Endothelial function can regulate arterial stiffness via changes in smooth muscle tone and indeed, both basal and stimulated NO production can regulate muscular artery distensibility. Indeed, there is an inverse correlation between endothelial function, as measured by flow mediated dilatation response, and aortic PWV, which remained significant after correcting for potential confounding factors, including age and MAP.48 Furthermore, local arterial distensibility is reduced by blockade of endogenous NO synthesis with the NO synthase inhibitor L-NMMA in the ovine common iliac artery49 and also in human iliac artery.50 However, the role of nitric oxide in regulating stiffness of more elastic aorta, remains controversial, and may not be as important as regulation of muscular artery stiffness.
Increased synthesis of matrix metalloproteinases
Another mechanism, which could be responsible arterial stiffening during inflammation, is an accelerated elastin breakdown by matrix metalloproteinases (MMP).
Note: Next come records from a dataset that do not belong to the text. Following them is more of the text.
Definition create_dataverse (name : pystr) (validate : option (option pystr * option Z)) (if_not_exists analytics_scope : bool) : MC bool :=
  obj ← lift (new_dataverse name);
  '(status, errors) ← on_cw (execute ((if analytics_scope then py "create analytics scope " else py "create dataverse ") ++ name
                              ++ (if if_not_exists then py " if not exists" else []) ++ py ";"));
  match validate with
  | Some (e, c) => lift (validate_error_in_response status errors e c)
  | None =>
      if bool_decide (status = py "success") then
        o ← get_dataverse_obj name;
        _ ← (match o with None => on_dvs (<[dv_name obj := obj]>) | Some _ => mret tt end);
        mret true
      else mret false
  end.
Definition drop_dataverse (name : pystr) (validate : option (option pystr * option Z)) (if_exists analytics_scope delete_obj disconnect : bool) : MC bool :=
  ok ← (if disconnect then '(status, _) ← on_cw (execute (py "disconnect link " ++ name ++ py ".Local")); mret (bool_decide (status = py "success"))
        else mret true);
  if (ok : bool) then
    '(status, errors) ← on_cw (execute ((if analytics_scope then py "drop analytics scope " else py "drop dataverse ") ++ name
                                ++ (if if_exists then py " if exists" else []) ++ py ";"));
    match validate with
    | Some (e, c) => lift (validate_error_in_response status errors e c)
    | None =>
        if bool_decide (status = py "success") then
          _ ← (if delete_obj then
                 o ← get_dataverse_obj name;
                 match o with Some d => on_dvs (delete (dv_name d)) | None => mret tt end
               else mret tt);
          mret true
        else mret false
    end
  else mret false.

(** The dataverse of an entity, by a query when it is not given ([None] stands for an empty name too). *)
Definition find_dataverse (given : option pystr) (cmd : pystr) : MC (option pystr) :=
  match given with
  | Some dv => mret (Some dv)
  | None => r ← on_cw (query cmd); match r with None => mret None | Some dv => n ← lift (format_name [Some dv]); mret (Some n) end
  end.
Definition quote (s : pystr) : pystr := chr 34 :: s ++ [chr 34].
Definition get_synonym_obj (name : pystr) (dv entity entity_dv : option pystr) : MC (option synonym) :=
  n ← find_dataverse dv
        (py "select value sy from Metadata.`Synonym` as sy where             sy.SynonymName = " ++ quote (unformat_name [name])
         ++ (match entity with Some e => py " and sy.ObjectName = " ++ quote (unformat_name [e]) | None => [] end)
         ++ (match entity_dv with Some e => py " and sy.ObjectDataverseName = " ++ quote (unformat_name [e]) | None => [] end) ++ py ";");
  match n with
  | None => mret None
  | Some n => d ← get_dataverse_obj n; d ← lift (of_option AttributeError d); mret (synonyms d !! name)
  end.
Definition get_dataset_obj (name : pystr) (dv : option pystr) : MC (option dataset) :=
  n ← find_dataverse dv (py "SELECT value MD FROM Metadata.`Dataset` as MD WHERE DatasetName=" ++ quote (unformat_name [name]) ++ py ";");
  match n with
  | None => mret None
  | Some n => d ← get_dataverse_obj n; d ← lift (of_option AttributeError d); mret (datasets d !! name)
  end.
(** A name that is empty counts as not given. *)
Definition given (n : pystr) : option pystr := if bool_decide (n = []) then None else Some n.
(* ===== verification/SpecTasks.v ===== *)
(** * Scope and collection operations from a specification

    [BucketUtils.perform_tasks_from_spec] (couchbase_utils/bucket_utils/bucket_ready_functions.py): it drops, creates and recreates scopes and
    collections of several buckets, chosen at random, with the operations of Bucket.v and the selections of BucketSelect.v,
    and returns what it has done.  Operations on collections run on a pool of threads; here a pool runs its jobs one after the other, in an
    order that is an argument.  The random choices are an argument too, one for each call.  In the dictionary that is returned, the collections of a
    scope may be one object under two keys, so they live in a store. *)

From S2P Require Import Prelude Py Bucket BucketSelect.
Local Open Scope string_scope.
Local Open Scope list_scope.
Local Open Scope Z_scope.
#[local] Arguments py : simpl never.

(** ** [ops_details] *)

Inductive dkey := ScopesAdded | ScopesDropped | CollectionsAdded | CollectionsDropped | CollectionsFlushed.
#[global] Instance dkey_eq_dec : EqDecision dkey.
Proof. solve_decision. Defined.
(** For each key, the scopes of each bucket with a reference to the dictionary of their collections. *)
Record details := Details { tables : dkey → gmap pystr (gmap pystr nat); cells : list (gset pystr) }.
Definition no_details : details := Details (λ _, ∅) [].
Definition set_table (k : dkey) (t : gmap pystr (gmap pystr nat)) (d : details) : details :=
  Details (λ k', if decide (k' = k) then t else tables d k') (cells d).
Definition add_names (r : nat) (names : gset pystr) (d : details) : details :=
  Details (tables d) (alter (λ cs, names ∪ cs) r (cells d)).
Definition new_cell (names : gset pystr) (d : details) : nat * details :=
  (length (cells d), Details (tables d) (cells d ++ [names])).
Definition set_ref (k : dkey) (b sc : pystr) (r : nat) (d : details) : details :=
  set_table k (<[b := <[sc := r]> (default ∅ (tables d k !! b))]> (tables d k)) d.
(** [if bucket_name not in dict_to_update: ...] *)
Definition open_bucket (k : dkey) (b : pystr) (d : details) : details :=
  match tables d k !! b with Some _ => d | None => set_table k (<[b := ∅]> (tables d k)) d end.
Definition open_scope (k : dkey) (b sc : pystr) (d : details) : nat * details :=
  match tables d k !! b ≫= (.!! sc) with
  | Some r => (r, d)
  | None => let '(r, d) := new_cell ∅ d in (r, set_ref k b sc r d)
  end.

(** ** The system *)

(** The bucket objects with their buckets on the cluster, the dictionary, the counters of the class [Bucket] for names, and how many
    random choices and pools there have been. *)
Record sys (W : Type) := Sys { bks : list (bucket * W); det : details; scope_counter : Counter; collection_counter : Counter; ticks : nat }.
Arguments Sys {W}. Arguments bks {W}. Arguments det {W}. Arguments scope_counter {W}. Arguments collection_counter {W}. Arguments ticks {W}.
(** A job of a thread: the bucket and what to do there. *)
Abbreviation job := (pystr * change)%type.

(** What the specification asks for; the entries that are missing are [None]. *)
Record crud_spec := CrudSpec {
  collections_to_drop : option req; scopes_considered_for_ops : option req; bucket_considered_for_ops : option req;
  scopes_to_drop : option req; scopes_to_add_per_bucket : option Z; collections_to_add_for_new_scopes : option Z;
  collections_to_add_per_bucket : option Z; scopes_to_recreate : option req; collections_to_recreate : option req
}.

Section Tasks.
Context {W : Type} `{HM : Manifest W}.
Context (random : nat → list pystr → Z → res (list pystr)) (schedule : nat → list job → list job).
Abbreviation MS := (M (sys W)).

Definition objs (s : sys W) : list bucket := (bks s).*1.
Definition on_det (f : details → details) : MS unit :=
  modify (λ s, Sys (bks s) (f (det s)) (scope_counter s) (collection_counter s) (ticks s)).
Definition tick : MS nat := λ s, (Ok (ticks s), Sys (bks s) (det s) (scope_counter s) (collection_counter s) (S (ticks s))).
(** [get_random_name] with a prefix and a counter *)
Definition scope_name : MS pystr := λ s,
  let '(n, c) := counter_name (py "scope") (scope_counter s) in (Ok n, Sys (bks s) (det s) c (collection_counter s) (ticks s)).
Definition collection_name : MS pystr := λ s,
  let '(n, c) := counter_name (py "collection") (collection_counter s) in (Ok n, Sys (bks s) (det s) (scope_counter s) c (ticks s)).
(** [get_bucket_obj]; an attribute of [None] is read when there is none. *)
Definition bucket_obj (n : pystr) : MS bucket := s ← get; lift (of_option AttributeError (get_bucket_obj (objs s) n)).
(** An operation on the bucket that [get_bucket_obj] finds *)
Fixpoint on_first {A} (n : pystr) (m : M (world W) A) (l : list (bucket * W)) : res A * list (bucket * W) :=
  match l with
  | [] => (raise AttributeError, [])
  | (b, w) :: l =>
      if bool_decide (b_name b = n) then let '(r, x) := m (World b w []) in (r, (bk x, srv x) :: l)
      else let '(r, l) := on_first n m l in (r, (b, w) :: l)
  end.
Definition on_bucket {A} (n : pystr) (m : M (world W) A) : MS A := λ s,
  let '(r, l) := on_first n m (bks s) in (r, Sys l (det s) (scope_counter s) (collection_counter s) (ticks s)).

(** ** Threads *)

Definition run_job (j : job) : MS unit := on_bucket j.1 (perform j.2).
Fixpoint run_jobs (js : list job) : MS (list (option pyexn)) :=
  match js with
  | [] => mret []
  | j :: js => o ← try_except (_ ← run_job j; mret None) (λ e, mret (Some e)); os ← run_jobs js; mret (o :: os)
  end.
(** The jobs that were submitted, and the exception that ended their submission, if any.  All jobs are run before the block is left. *)
Definition pool (js : list job) (submission : option pyexn) : MS unit :=
  n ← tick;
  os ← run_jobs (schedule n js);
  match submission with
  | Some e => lift (Err e)
  | None => match omap id os with e :: _ => lift (Err e) | [] => mret tt end
  end.
(* ===== verification/BucketVerify.v ===== *)
(** * Checks on buckets

    The checks of [BucketUtils] (couchbase_utils/bucket_utils/bucket_ready_functions.py) that compare a test's bucket objects with what the cluster
    reports: on which servers a bucket is, item counts with replicas, warm-up, documents per collection, the placement of serverless buckets,
    replicas in server groups, history retention, and failed document operations.  What the cluster reports is an argument; time is the class [Clock] of Waits.v. *)

From S2P Require Import Prelude Py Json Bucket DocLoader Cbstats Waits.
Local Open Scope string_scope.
Local Open Scope list_scope.
Local Open Scope Z_scope.
#[local] Arguments py : simpl never.

(** ** [get_updated_bucket_server_list] *)

Record node := Node { n_ip : pystr; n_port : Z; memcached_port : Z }.
Definition cluster_run_memcached_port := 12000.
Definition cluster_run_ssl_memcached_port := 11999.
Record cluster_kind := ClusterKind { cluster_run : bool; use_https : bool }.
MMP synthesis is induced by CRP51 and the release of MMPs from the leukocytes can degrade elastin within the media.52 Yasmin et al. demonstrated in 677 subjects, that MMP-9 levels are independently associated with aortic stiffness.52 Results from a smaller study (n=213) contradict these findings by reporting that there is a negative association between MMP-2 and MMP-9 and aortic stiffness.53 Nevertheless, Yasmin et al. demonstrated for that aortic stiffness and elastase activity are influenced by MMP-9 gene polymorphisms, suggesting that the genetic variation in this protein may have a causal role in the process of large artery stiffening.54 Although, elastin degradation may play important role in arterial stiffness over long periods of time, it is unlike to explain the more acute changes seen and also to explain how anti-inflammatory therapies are able to reduce stiffness. After all very little, if any, elastin is synthesised beyond the first year of life.55
Calcification
Calcification is another potential mechanism behind inflammation-induced arterial stiffness. Several mediators of inflammation such as oxidation, carbonyl stress, C-reactive protein, and cytokines may directly stimulate vascular calcification.56 This can lead to a phenotypic transformation of vascular smooth muscle cells, which increases bioapatite formation and therefore calcification57 as well as a transformation of vascular smooth muscle cells to osteoblast-like cells. Also, fetuin-A, an endogenous inhibitor of vascular calcification, is downregulated during inflammation and recently it has been demonstrated that fetuin-A is an independent risk factor for progressive arterial stiffness58 in patients with chronic kidney disease. A study in children on dialysis, demonstrated that fetuin-A, and another physiological inhibitor of calcification osteoprotegerin are associated with increased aortic stiffness and calcification.59
Smooth muscle proliferation
Inflammatory response initiates an accumulation of leukocytes into the vascular endothelium. This can lead to a complex cascade of vascular smooth muscle cell (VSMC) activation, migration and proliferation. Activated VSMC can synthesise and secrete biologically active mediators such as endothelin, angiotensin II, cytokines, proteases, collagen and proteoglycans that regulate contraction, relaxation, inflammation, proliferation, apoptosis and matrix alterations60 and can therefore subsequently lead to arterial stiffening.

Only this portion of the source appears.